The American Advertising Federation, an organization of leading national advertisers, has long campaigned for “truth in advertising.” Other organizations that promote ethical standards are the American Association of Advertising Agencies and the Association of National Advertisers. The Institute of Outdoor Advertising encourages its members to improve the design of their advertising posters and signs and, more importantly, to make sure they do not erect advertising billboards in locations where they will mar the landscape or otherwise offend the public. The best-known and most active watchdogs in the advertising field are the Better Business Bureaus, which bring pressure to bear on unethical advertisers through persuasion, publicity, or, in extreme cases, legal action. The fact that local and national bureaus are subsidized by both advertisers and media reflects the conviction of modern business management that “good advertising is good business.”

In Canada
Canadian advertising regulations are even stricter than those in the United States. The Competition Act is the Canadian federal statute that seeks to prevent false and misleading advertising. The act is administered by the Bureau of Competition Policy which is part of Consumer and Corporate Affairs. If the bureau finds advertising to be misleading, it may simply ask the advertiser to stop running the ad or it may ask a company to take certain steps to correct the impression made by the false claims. The bureau may also take legal action against the advertiser in which case it will turn over its evidence to the Attorney General of Canada who will decide whether the evidence warrants a criminal prosecution.

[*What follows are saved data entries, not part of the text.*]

(** The parameters of that request. *)
Example serpapi_reviews_params :
  serpapi.SearchReviews (λ _ apiParams, ioReturn (None, None))
    (serpapi.mk "secret") sampleParams ()
  = Some ((None, None), ()) ∧
  <["q" := "golang reviews"]> (serpapi.buildParams (serpapi.mk "secret")
                                 sampleParams "google")
  = {[ "q" := "golang reviews"; "engine" := "google"; "hl" := "en";
       "num" := "10" ]}.
Proof. split; [reflexivity | vm_compute; reflexivity]. Qed.

Lemma serper_buildParams_lookup (e : serper.Engine) (params : SearchParams.t) :
  serper.buildParams e params !! "q"
    = Some (VString (SearchParams.Query params)) ∧
  serper.buildParams e params !! "location"
    = VString <$> optionalParam (SearchParams.Location params) ∧
  serper.buildParams e params !! "hl"
    = VString <$> optionalParam (SearchParams.Language params) ∧
  serper.buildParams e params !! "gl"
    = VString <$> optionalParam (SearchParams.Country params) ∧
  serper.buildParams e params !! "num"
    = (if (0 <? SearchParams.NumResults params)%Z
       then Some (VInt (SearchParams.NumResults params)) else None) ∧
  ∀ k, k ∉ ["q"; "location"; "hl"; "gl"; "num"] →
       serper.buildParams e params !! k = None.
Proof.
  unfold serper.buildParams, optionalParam. cbv zeta.
  destruct (String.eqb (SearchParams.Location params) ""),
    (String.eqb (SearchParams.Language params) ""),
    (String.eqb (SearchParams.Country params) ""),
    (0 <? SearchParams.NumResults params)%Z; simpl negb; cbv iota.
  all: repeat split; try reflexivity.
  all: intros k Hk; rewrite ?lookup_insert_ne, ?lookup_singleton_ne; set_solver.
Qed.

(** What every body [buildParams] makes satisfies. *)
Lemma serper_buildParams_wellformed (e : serper.Engine) (params : SearchParams.t) :
  serper.buildParams e params !! "q"
    = Some (VString (SearchParams.Query params)) ∧
  (∀ k s, k ≠ "q" → serper.buildParams e params !! k = Some (VString s) →
          s ≠ "") ∧
  (∀ k n, serper.buildParams e params !! k = Some (VInt n) →
          k = "num" ∧ (0 < n)%Z) ∧
  dom (serper.buildParams e params)
    ⊆ list_to_set ["q"; "location"; "hl"; "gl"; "num"].
Proof.
  destruct (serper_buildParams_lookup e params)
    as (Hq & Hlocation & Hhl & Hgl & Hnum & Hother).
  assert (∀ k, is_Some (serper.buildParams e params !! k) →
               k ∈ ["q"; "location"; "hl"; "gl"; "num"]) as Hkeys.
  { intros k [v Hk].
    destruct (decide (k ∈ ["q"; "location"; "hl"; "gl"; "num"])); [done|].
    by rewrite Hother in Hk. }
  assert (∀ value s, VString <$> optionalParam value = Some (VString s) → s ≠ "")
    as Hopt.
  { intros value s Hs. apply fmap_Some in Hs as (s' & Hs' & [= <-]).
    by apply optionalParam_Some in Hs' as [_ ?]. }
  split; [done|]. split; [|split].
  - intros k s Hne Hk. pose proof (Hkeys k (ex_intro _ _ Hk)) as Hin.
    repeat (apply elem_of_cons in Hin as [-> | Hin]);
      [done | rewrite Hlocation in Hk | rewrite Hhl in Hk | rewrite Hgl in Hk
       | rewrite Hnum in Hk | by apply elem_of_nil in Hin];
      eauto; by case_match.
  - intros k n Hk. pose proof (Hkeys k (ex_intro _ _ Hk)) as Hin.
    repeat (apply elem_of_cons in Hin as [-> | Hin]);
      [rewrite Hq in Hk | rewrite Hlocation in Hk | rewrite Hhl in Hk
       | rewrite Hgl in Hk | rewrite Hnum in Hk | by apply elem_of_nil in Hin];
      try (by apply fmap_Some in Hk as (? & ? & ?)); try done.
    destruct (0 <? SearchParams.NumResults params)%Z eqn:Hpos; [|done].
    injection Hk as <-. split; [done | lia].
  - intros k Hk%elem_of_dom. apply elem_of_list_to_set. by apply Hkeys.
Qed.
(** Both cleanup loops on one sentence. *)
Definition cleanup_one (sf mn : gset Cell) (s : Sentence.t) : Sentence.t :=
  MinesweeperAI.remove_mines mn (MinesweeperAI.remove_safes sf s).

Definition sets_grow (a a' : MinesweeperAI.t) : Prop :=
  MinesweeperAI.safes a ⊆ MinesweeperAI.safes a'
  ∧ MinesweeperAI.mines a ⊆ MinesweeperAI.mines a'
  ∧ MinesweeperAI.moves_made a ⊆ MinesweeperAI.moves_made a'.

Fixpoint sublists {A} (l : list A) : list (list A) :=
  match l with
  | [] => [[]]
  | x :: l => sublists l ++ (cons x <$> sublists l)
  end.

(** All sentences over cells of [U] with a count in [0..B]. *)
Definition all_sentences (U : gset Cell) (B : Z) : list Sentence.t :=
  l ← sublists (elements U);
  c ← seqZ 0 (B + 1);
  [Sentence.mk (list_to_set l) c].

Definition bounded (U : gset Cell) (B : Z) (s : Sentence.t) : Prop :=
  Sentence.cells s ⊆ U ∧ 0 ≤ Sentence.count s ≤ B.

Definition clean (sf mn : gset Cell) (s : Sentence.t) : Prop :=
  Sentence.cells s ## sf ∧ Sentence.cells s ## mn.

Definition settled (U : gset Cell) (B : Z) (sf mn : gset Cell)
    (s : Sentence.t) : Prop :=
  bounded U B s ∧ clean sf mn s.

(** The sentences of the finite range that the list does not hold. *)
Definition missing (U : gset Cell) (B : Z) (kn : list Sentence.t)
  : gset Sentence.t :=
  list_to_set (all_sentences U B) ∖ list_to_set kn.

(** The cells that the knowledge list mentions. *)
Definition mentioned (kn : list Sentence.t) : gset Cell :=
  ⋃ (Sentence.cells <$> kn).
Definition set_RiceHarvestDay1 (a : farray) (v : Var) : Var :=
  {| PaddyRiceWaterAbstractionFromSurfaceWaterM3 :=
       PaddyRiceWaterAbstractionFromSurfaceWaterM3 v;
     RiceFlooding := RiceFlooding v; RicePercolation := RicePercolation v;
     RicePlantingDay1 := RicePlantingDay1 v; RiceHarvestDay1 := a;
     RicePlantingDay2 := RicePlantingDay2 v; RiceHarvestDay2 := RiceHarvestDay2 v;
     get_landuse_and_indexes_from_vegetation_GLOBAL :=
       get_landuse_and_indexes_from_vegetation_GLOBAL v;
     WS1 := WS1 v; W1 := W1 v; WFC1 := WFC1 v; ESAct := ESAct v; Ta := Ta v;
     EWRef := EWRef v; RiceFraction := RiceFraction v; MMtoM3 := MMtoM3 v;
     M3toMM := M3toMM v; DtDay := DtDay v; CalendarDay := CalendarDay v;
     SoilFraction := SoilFraction v; UZ := UZ v |}.

Definition set_RicePlantingDay2 (a : farray) (v : Var) : Var :=
  {| PaddyRiceWaterAbstractionFromSurfaceWaterM3 :=
       PaddyRiceWaterAbstractionFromSurfaceWaterM3 v;
     RiceFlooding := RiceFlooding v; RicePercolation := RicePercolation v;
     RicePlantingDay1 := RicePlantingDay1 v; RiceHarvestDay1 := RiceHarvestDay1 v;
     RicePlantingDay2 := a; RiceHarvestDay2 := RiceHarvestDay2 v;
     get_landuse_and_indexes_from_vegetation_GLOBAL :=
       get_landuse_and_indexes_from_vegetation_GLOBAL v;
     WS1 := WS1 v; W1 := W1 v; WFC1 := WFC1 v; ESAct := ESAct v; Ta := Ta v;
     EWRef := EWRef v; RiceFraction := RiceFraction v; MMtoM3 := MMtoM3 v;
     M3toMM := M3toMM v; DtDay := DtDay v; CalendarDay := CalendarDay v;
     SoilFraction := SoilFraction v; UZ := UZ v |}.

Definition set_RiceHarvestDay2 (a : farray) (v : Var) : Var :=
  {| PaddyRiceWaterAbstractionFromSurfaceWaterM3 :=
       PaddyRiceWaterAbstractionFromSurfaceWaterM3 v;
     RiceFlooding := RiceFlooding v; RicePercolation := RicePercolation v;
     RicePlantingDay1 := RicePlantingDay1 v; RiceHarvestDay1 := RiceHarvestDay1 v;
     RicePlantingDay2 := RicePlantingDay2 v; RiceHarvestDay2 := a;
     get_landuse_and_indexes_from_vegetation_GLOBAL :=
       get_landuse_and_indexes_from_vegetation_GLOBAL v;
     WS1 := WS1 v; W1 := W1 v; WFC1 := WFC1 v; ESAct := ESAct v; Ta := Ta v;
     EWRef := EWRef v; RiceFraction := RiceFraction v; MMtoM3 := MMtoM3 v;
     M3toMM := M3toMM v; DtDay := DtDay v; CalendarDay := CalendarDay v;
     SoilFraction := SoilFraction v; UZ := UZ v |}.

(** In-place update of one row, [self.var.UZ.values[k][:] += inc]: the row
    [k] is overwritten cell by cell, the other rows are untouched. *)
Definition iadd_UZ_row (k : nat) (inc : xarray) (v : Var) : Var :=
  {| PaddyRiceWaterAbstractionFromSurfaceWaterM3 :=
       PaddyRiceWaterAbstractionFromSurfaceWaterM3 v;
     RiceFlooding := RiceFlooding v; RicePercolation := RicePercolation v;
     RicePlantingDay1 := RicePlantingDay1 v; RiceHarvestDay1 := RiceHarvestDay1 v;
     RicePlantingDay2 := RicePlantingDay2 v; RiceHarvestDay2 := RiceHarvestDay2 v;
     get_landuse_and_indexes_from_vegetation_GLOBAL :=
       get_landuse_and_indexes_from_vegetation_GLOBAL v;
     WS1 := WS1 v; W1 := W1 v; WFC1 := WFC1 v; ESAct := ESAct v; Ta := Ta v;
     EWRef := EWRef v; RiceFraction := RiceFraction v; MMtoM3 := MMtoM3 v;
     M3toMM := M3toMM v; DtDay := DtDay v; CalendarDay := CalendarDay v;
     SoilFraction := SoilFraction v;
     UZ := fun j => if Nat.eqb j k then Np.iadd (UZ v k) inc else UZ v j |}.
(** * Jmail: the authentication core (jmail/auth.py) and its collaborators

    A shallow embedding of the password hasher, the token engine and the
    register / login use cases of the Jmail service, together with the
    parts of the Python standard library they call (base64, hmac, hashlib,
    json, re), and the properties of the specification proved or refuted
    over it.  The request handlers of jmail/__init__.py, the users table
    of jmail/database.py, the mail service of jmail/email_service.py and
    the WSGI conversion of jmail/http.py are embedded as well, with
    further properties read off the code.

    Modelling conventions.
    - A Python [bytes] object is a [list byte].
    - A Python [str] is represented by its UTF-8 encoding, also a
      [list byte]; [s.encode("utf-8")] is therefore the identity on the
      representation.  Strings holding lone surrogates have no UTF-8
      encoding and are outside the model.  Operations that work on code
      points ([len], the regular expression engine) decode the
      representation first.
    - A Python [int] is a [Z].
    - Exceptions are values of type [exn]; a computation that may raise
      returns a [result].
    - The clock ([time.time()]) and the random source ([os.urandom]) are
      explicit arguments.
    - The users table and the list of delivered mail are passed as
      explicit state; the SMTP libraries are a function that tells
      whether a message is delivered. *)

From Stdlib Require Import List NArith ZArith Lia Bool String Ascii.
From Stdlib Require Import Strings.Byte DecimalString DecimalN DecimalZ.
Import ListNotations.

#[local] Set Warnings "-register-all".

Local Open Scope list_scope.

(** ** Python values *)

Definition bytes := list byte.
Definition str := list byte.

(** A string literal of the source. *)
Definition lit (s : string) : str := list_byte_of_string s.

Definition ord (c : byte) : N := Byte.to_N c.

(** The double quote character. *)
Definition dquote : byte := Byte.x22.

(** The byte with value [n mod 256]. *)
Definition chr (n : N) : byte := byte_of_ascii (ascii_of_N n).

Definition encode_utf8 (s : str) : bytes := s.

Definition bytes_eqb (a b : bytes) : bool :=
  if list_eq_dec byte_eq_dec a b then true else false.

(** A continuation byte of UTF-8 (10xxxxxx). *)
Definition is_continuation (c : byte) : bool :=
  (N.leb 128 (ord c) && N.ltb (ord c) 192)%bool.

(** [len(s)] for a [str]: the number of code points, that is the number of
    bytes that are not continuation bytes. *)
Definition len (s : str) : nat :=
  List.length (filter (fun c => negb (is_continuation c)) s).

Definition is_ascii (s : str) : bool := forallb (fun c => N.ltb (ord c) 128) s.
(** * parse-srcset: a shallow embedding of [src/index.js]

    The JavaScript function [parseSrcset] is embedded as Rocq functions over
    - strings as lists of UTF-16 code units ([list N]),
    - numbers as IEEE 754 binary64 values ([spec_float], precision 53,
      maximal exponent 1024),
    - the closure variables of [parseSrcset] as one record threaded through
      [collectCharacters], [tokenize] and [parseDescriptors],
    - [throw] as a result in a sum type. *)

From Stdlib Require Import String Ascii.
From Stdlib Require Import List Bool Arith NArith ZArith Lia.
From Stdlib Require Import Floats.SpecFloat.
Import ListNotations.

Set Implicit Arguments.

(** ** Strings *)

Module Js.

(** A UTF-16 code unit. *)
Definition char := N.

(** A JavaScript string: its sequence of code units. *)
Abbreviation jsstring := (list char).

Definition code (a : ascii) : char := N_of_ascii a.

(** The string a literal of ASCII characters denotes. *)
Definition str (s : string) : jsstring := map code (list_ascii_of_string s).

Definition char_eqb (a b : char) : bool := N.eqb a b.

(** [s.substring(n)] for an integer [n]: a negative start counts as 0 and a
    start past the end gives the empty string. *)
Definition substring_from (s : jsstring) (n : Z) : jsstring :=
  skipn (Z.to_nat n) s.

(** [s.substring(a, b)] for integers [a <= b]. *)
Definition substring (s : jsstring) (a b : Z) : jsstring :=
  firstn (Z.to_nat b - Z.to_nat a) (skipn (Z.to_nat a) s).

(** [s.charAt(n)]: [None] stands for the empty string, returned when [n] is
    not an index of [s]. *)
Definition charAt (s : jsstring) (n : Z) : option char :=
  if (n <? 0)%Z then None else nth_error s (Z.to_nat n).

(** [s[s.length - 1]]: [None] stands for [undefined]. *)
Definition lastCharOf (s : jsstring) : option char :=
  match s with
  | [] => None
  | _ => nth_error s (length s - 1)
  end.

Definition jslength (s : jsstring) : Z := Z.of_nat (length s).

(** The longest prefix of [s] whose code units all satisfy [p]. *)
Fixpoint takeWhile (p : char -> bool) (s : jsstring) : jsstring :=
  match s with
  | [] => []
  | c :: r => if p c then c :: takeWhile p r else []
  end.

Fixpoint dropWhile (p : char -> bool) (s : jsstring) : jsstring :=
  match s with
  | [] => []
  | c :: r => if p c then dropWhile p r else s
  end.

Fixpoint isPrefixOf (p s : jsstring) : bool :=
  match p, s with
  | [], _ => true
  | a :: p', b :: s' => char_eqb a b && isPrefixOf p' s'
  | _ :: _, [] => false
  end.

End Js.

Import Js.

(** ** Regular expressions

    The anchored patterns ([/^...$/] used with [test]) are matched with
    Brzozowski derivatives; a pattern [/^[class]+/] used with [exec] returns
    the longest non-empty prefix in the class. *)

Module Regex.

Inductive regex : Type :=
| Void : regex
| Eps : regex
| Cls : (char -> bool) -> regex
| Alt : regex -> regex -> regex
| Seq : regex -> regex -> regex
| Star : regex -> regex.

Definition Plus (r : regex) : regex := Seq r (Star r).
Definition Opt (r : regex) : regex := Alt r Eps.
Definition Chr (a : ascii) : regex := Cls (char_eqb (code a)).

Fixpoint nullable (r : regex) : bool :=
  match r with
  | Void => false
  | Eps => true
  | Cls _ => false
  | Alt a b => nullable a || nullable b
  | Seq a b => nullable a && nullable b
  | Star _ => true
  end.

Fixpoint deriv (c : char) (r : regex) : regex :=
  match r with
  | Void => Void
  | Eps => Void
  | Cls p => if p c then Eps else Void
  | Alt a b => Alt (deriv c a) (deriv c b)
  | Seq a b =>
      if nullable a then Alt (Seq (deriv c a) b) (deriv c b)
      else Seq (deriv c a) b
  | Star a => Seq (deriv c a) (Star a)
  end.

(** [/^r$/.test(s)] *)
Fixpoint test (r : regex) (s : jsstring) : bool :=
  match s with
  | [] => nullable r
  | c :: s' => test (deriv c r) s'
  end.

End Regex.

Import Regex.

(** ** Character classes and the patterns of the module *)

Definition isASCIIWhitespace (character : char) : bool :=
  (* Horizontal tab *)
  char_eqb character 9%N
  (* New line *)
  || char_eqb character 10%N
  (* Form feed *)
  || char_eqb character 12%N
  (* Carriage return *)
  || char_eqb character 13%N
  (* Space *)
  || char_eqb character 32%N.

(** The class [[ \t\n\r\u000c]]. *)
Definition classSpace (c : char) : bool :=
  char_eqb c 32%N || char_eqb c 9%N || char_eqb c 10%N || char_eqb c 13%N
  || char_eqb c 12%N.

(** The class [[, \t\n\r\u000c]]. *)
Definition classCommaOrSpace (c : char) : bool :=
  char_eqb c (code ",") || classSpace c.

(** The class [[^ \t\n\r\u000c]]. *)
Definition classNotSpace (c : char) : bool := negb (classSpace c).

(** The class [[0-9]], which is also [\d]. *)
Definition classDigit (c : char) : bool := (48 <=? c)%N && (c <=? 57)%N.

Definition classE (c : char) : bool :=
  char_eqb c (code "e") || char_eqb c (code "E").

Definition classSign (c : char) : bool :=
  char_eqb c (code "+") || char_eqb c (code "-").

(** The three patterns used with [collectCharacters] are given by their
    class: each is [/^[class]+/]. *)
Definition regexLeadingSpaces : char -> bool := classSpace.
Definition regexLeadingCommasOrSpaces : char -> bool := classCommaOrSpace.
Definition regexLeadingNotSpaces : char -> bool := classNotSpace.

(** [url.replace(/[,]+$/, "")]: the match is the run of commas that ends the
    string, when there is one. *)
Definition replaceTrailingCommas (s : jsstring) : jsstring :=
  rev (dropWhile (char_eqb (code ",")) (rev s)).

(** [/^\d+$/] *)
Definition regexNonNegativeInteger : regex := Plus (Cls classDigit).

(** [/^-?(?:[0-9]+|[0-9]*\.[0-9]+)(?:[eE][+-]?[0-9]+)?$/] *)
Definition regexFloatingPoint : regex :=
  Seq (Opt (Chr "-"))
    (Seq (Alt (Plus (Cls classDigit))
              (Seq (Star (Cls classDigit))
                   (Seq (Chr ".") (Plus (Cls classDigit)))))
         (Opt (Seq (Cls classE)
                   (Seq (Opt (Cls classSign)) (Plus (Cls classDigit)))))).

(** ** Numbers

    A JavaScript Number is an IEEE 754 binary64 value. [parseInt] and
    [parseFloat] are the built-in functions: they read the longest prefix
    of the trimmed string that is a literal and round its value to the
    nearest Number, ties to even. (For a literal of more than 20 significant
    digits ECMAScript allows an implementation to round the digits after the
    20th first; the engines round the exact value, as is done here.) *)

Module Number.

Definition Number := spec_float.

Definition prec : Z := 53.
Definition emax : Z := 1024.

Definition NaN : Number := S754_nan.
Definition zero : Number := S754_zero false.

(** The Number value for the real [(-1)^neg * m * 10^e] ([m >= 0]): rounding
    to nearest, ties to even, with overflow to an infinity and underflow to a
    zero that keeps the sign. *)
Definition ofDecimal (neg : bool) (m e : Z) : Number :=
  match m with
  | Zpos p =>
      match e with
      | Zneg k =>
          let '(mz, ez, lz) :=
            SFdiv_core_binary prec emax (Zpos p) 0 (Z.pow_pos 10 k) 0 in
          binary_round_aux prec emax neg mz ez lz
      | _ => binary_round prec emax neg (Z.to_pos (Zpos p * 10 ^ e)) 0
      end
  | _ => S754_zero neg
  end.
(** * Cirq: the circuit graph model of [cirq/core.py]

    A shallow embedding of the object graph of [cirq/core.py] (domains, ports,
    connections, component types and instances, circuits) and of the
    operations on it: [Domain.valid_connection], [Circuit.connect],
    [Connection.remove], the [source]/[target] change handlers,
    [CircuitBuilder.delete_selected_component], [Circuit.get_nets] and the
    [to_jsonifiable]/[from_jsonifiable] pair.

    Python objects have identity and are mutated in place, so every class gets
    a store from references (natural numbers) to the object's current fields.
    A Python reference never dangles: the stores are total functions, and a
    reference that has not been handed out yet denotes an object with the
    trait defaults of its class (what [Port()], [Connection()], ... build). *)

From stdpp Require Import base option list functions gmap strings sorting.

Open Scope string_scope.
Open Scope list_scope.
Open Scope nat_scope.

(** ** Exceptions *)

Inductive exn := AttributeError | KeyError | ValueError.

Inductive res (A : Type) : Type :=
  | Ok (a : A)
  | Raise (e : exn).
Arguments Ok {A} a.
Arguments Raise {A} e.

#[global] Instance res_ret : MRet res := λ A a, Ok a.
#[global] Instance res_bind : MBind res := λ A B f m,
  match m with Ok a => f a | Raise e => Raise e end.

(** Attribute access through a reference that may be [None]. *)
Definition attr {A} (o : option A) : res A :=
  match o with Some a => Ok a | None => Raise AttributeError end.

(** Subscription [d[k]] of a dict. *)
Definition getitem {K A} `{Countable K} (d : gmap K A) (k : K) : res A :=
  match d !! k with Some a => Ok a | None => Raise KeyError end.

(** ** Objects *)

(** [Enum(("in", "out", "inout"))] *)
Inductive Direction := Din | Dout | Dinout.

#[global] Instance Direction_eq_dec : EqDecision Direction.
Proof. solve_decision. Defined.

(** A [ComponentType] object, or an object of its subclass [Circuit]. *)
Inductive TypeRef := CT (t : nat) | CK (k : nat).

(** A [HasPorts] object: a component type (or circuit) or a component
    instance. *)
Inductive OwnerRef := OT (r : TypeRef) | OI (i : nat).

(** Any object, for the places where the code holds or compares objects of
    several classes ([selected_element], the operator [in]). *)
Inductive Obj :=
  | OPort (p : nat)
  | OConn (c : nat)
  | OOwner (o : OwnerRef).
(** The three ways the body of the loop can go. *)
Lemma process_cases t id nf st :
  (id ∈ seen st /\ process_message t id nf st = (Return nf, st)) \/
  ((id ∉ seen st) /\ body_of t id = None /\
   exists e new,
     process_message t id nf st
     = (Raise e, State (seen st) (trace st ++ new)) /\
     (new = [Fetch id] \/ new = [Fetch id; Decode id])) \/
  ((id ∉ seen st) /\ is_Some (body_of t id) /\
   process_message t id nf st
   = (Return (match txn_of t id with Some _ => true | None => nf end),
      State ({[id]} ∪ seen st) (trace st ++ processed id (txn_of t id)))).
Proof.
  destruct (decide (id ∈ seen st)) as [Hin|Hnin].
  { left. split; [done|]. by apply process_seen. }
  right. unfold txn_of, body_of.
  destruct (get_result t id) as [msg_data|e] eqn:Hg.
  - destruct (get_email_body (default empty_payload msg_data))
      as [body_text|e] eqn:Hd.
    + right. split; [done|]. split; [by eexists|].
      destruct (extract_returns body_text) as [r Hr]. rewrite Hr.
      by apply (process_returns t id nf st msg_data body_text r).
    + left. split; [done|]. split; [done|]. exists e, [Fetch id; Decode id].
      split; [|by right].
      by apply (process_decode_raises t id nf st msg_data e).
  - left. split; [done|]. split; [done|]. exists e, [Fetch id].
    split; [|by left]. by apply process_fetch_raises.
Qed.

End PollerFacts.
(* ================================================================= *)
(** ** States the page can be in *)

(** Every state reached from the initial one by clicks keeps the selection
    free of duplicates and inside the criteria catalogue, and the selected
    scenario is the initial empty string or an id of the catalogue. *)
Lemma reachable_invariant (st : State) :
  reachable st ->
  NoDup (selectedCriteria st) /\
  incl (selectedCriteria st) (map Criterion.id criteria) /\
  (selectedScenario st = "" \/ In (selectedScenario st) (map Scenario.id scenarios)).
Proof.
  induction 1 as [| a st Hr [Hnd [Hincl Hsel]] Hen].
  - split; [constructor | split; [intros x [] | now left]].
  - destruct a as [c | s |];
      cbn [step enabled toggleCriterion selectScenario toggleComparison
           selectedCriteria selectedScenario] in *.
    + split; [now apply toggle_NoDup | split; [| exact Hsel]].
      intros y Hy. apply (toggle_In _ _ _ Hnd) in Hy.
      destruct (string_dec y (Criterion.id c)) as [-> | _].
      * now apply in_map.
      * now apply Hincl.
    + split; [exact Hnd | split; [exact Hincl |]].
      right. now apply in_map.
    + split; [exact Hnd | split; [exact Hincl | exact Hsel]].
Qed.

(** On such states every selected id is a criterion, so the three counts
    add up to the size of the selection. *)
Lemma favors_known (id : string) :
  In id (map Criterion.id criteria) ->
  (if favors "oop" id then 1 else 0) + (if favors "functional" id then 1 else 0)
  + (if favors "procedural" id then 1 else 0) = 1.
Proof.
  simpl. intros H.
  repeat (destruct H as [<- | H]; [reflexivity |]). contradiction.
Qed.

Lemma scores_sum (S : StringSet) :
  incl S (map Criterion.id criteria) ->
  oopScore S + functionalScore S + proceduralScore S = size S.
Proof.
  unfold oopScore, functionalScore, proceduralScore, size.
  induction S as [|id S IH]; intros Hincl.
  - reflexivity.
  - rewrite !score_cons. simpl List.length.
    pose proof (favors_known id (Hincl id (or_introl eq_refl))) as Hk.
    assert (IH' := IH (fun y Hy => Hincl y (or_intror Hy))). lia.
Qed.

(* ================================================================= *)
(** ** The decision policy, rule by rule *)

Lemma favors_exclusive (k1 k2 id : string) :
  favors k1 id = true -> favors k2 id = true -> k1 = k2.
Proof.
  unfold favors, strictEq.
  destruct (optFavor (findCriterion id)) as [v|]; [| discriminate].
  intros H1 H2. apply String.eqb_eq in H1, H2. congruence.
Qed.

Lemma favors_other (k1 k2 id : string) :
  favors k1 id = true -> k1 <> k2 -> favors k2 id = false.
Proof.
  intros H1 Hne. destruct (favors k2 id) eqn:E; [| reflexivity].
  exfalso. apply Hne. now apply (favors_exclusive k1 k2 id).
Qed.

Lemma results_distinct :
  ObjectOriented <> Functional /\ ObjectOriented <> Procedural /\
  ObjectOriented <> Hybrid /\ Functional <> Procedural /\
  Functional <> Hybrid /\ Procedural <> Hybrid.
Proof. repeat split; discriminate. Qed.

(** Closes a goal [Some r = Some r'] or an absurd context by running
    through the four branches of the source. *)
Ltac by_rule S :=
  let H := fresh "Hrule" in
  pose proof (getRecommendationFromCriteria_cases S) as H; cbv zeta in H;
  destruct H as [H | [H | [H | H]]];
  repeat match type of H with _ /\ _ => destruct H as [? H] end;
  first [ exact H | exact (f_equal Some H) | exfalso; lia
        | exfalso; pose proof results_distinct; intuition congruence ].

Lemma getRecommendationFromCriteria_iff (S : StringSet) :
  let o := oopScore S in
  let f := functionalScore S in
  let p := proceduralScore S in
  (getRecommendationFromCriteria S = ObjectOriented <-> f < o /\ p < o) /\
  (getRecommendationFromCriteria S = Functional <-> o < f) /\
  (getRecommendationFromCriteria S = Procedural <-> f <= o /\ o <= p /\ 0 < p) /\
  (getRecommendationFromCriteria S = Hybrid <-> o = f /\ (p = 0 \/ p < o)).
Proof.
  intros o f p.
  pose proof (getRecommendationFromCriteria_cases S) as H.
  cbv zeta in H. fold o f p in H.
  destruct results_distinct as [D1 [D2 [D3 [D4 [D5 D6]]]]].
  destruct H as [H | [H | [H | H]]];
    repeat match type of H with _ /\ _ => destruct H as [? H] end;
    rewrite H; repeat split; intros;
    try assumption; try reflexivity; try lia;
    try (exfalso; congruence); try (exfalso; lia).
Qed.

Lemma recommend_some (S : StringSet) (r : Recommendation) :
  recommend S = Some r <-> S <> [] /\ getRecommendationFromCriteria S = r.
Proof.
  destruct S as [|x S].
  - split; [discriminate | intros [H _]; contradiction].
  - unfold recommend, size. simpl. split.
    + intros [= <-]. split; [discriminate | reflexivity].
    + intros [_ <-]. reflexivity.
Qed.

Lemma recommend_Permutation (S1 S2 : StringSet) :
  Permutation S1 S2 -> recommend S1 = recommend S2.
Proof.
  intros HP. unfold recommend, size, getRecommendationFromCriteria,
    oopScore, functionalScore, proceduralScore.
  rewrite (Permutation_length HP).
  now rewrite !(score_Permutation _ S1 S2 HP).
Qed.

Canada’s self-regulatory body, the Canadian Advertising Standards Council, has the right to take a commercial off the air if it offends taste and public decency. Moreover, in Canada ads that deal with products regulated by the government (for example, food, drugs, alcohol, and children's products) have to be approved before they air and can also be pulled if complaints arise after they run. In the United States, action can only be taken after the advertisement runs. Finally, beginning in 2001 tobacco advertising in Canada was limited to direct mail and to adults-only environments such as bars.

In Other Countries
Advertising is often heavily regulated in other countries as well. But the regulations vary from country to country. For example, in Mexico advertising for tobacco and alcohol is limited to late evenings after children have gone to bed. France prohibits any reference to health in tobacco ads, and Italy allows alcohol advertising to promote the brand name but not product attributes such as "cold filtered" or "smooth tasting."

Advertising regulations in other countries are often designed to protect culture and morals. France prohibits the use of foreign expressions where there are equivalent French terms as a way of protecting the French language. Advertising regulations in Malaysia bar the depiction of nudity, disco dancing, seductive clothing, and blue jeans in ads and require ads to project the Malaysian culture and identity. Varying regulations present numerous challenges to multinational corporations that advertise their products in many different countries.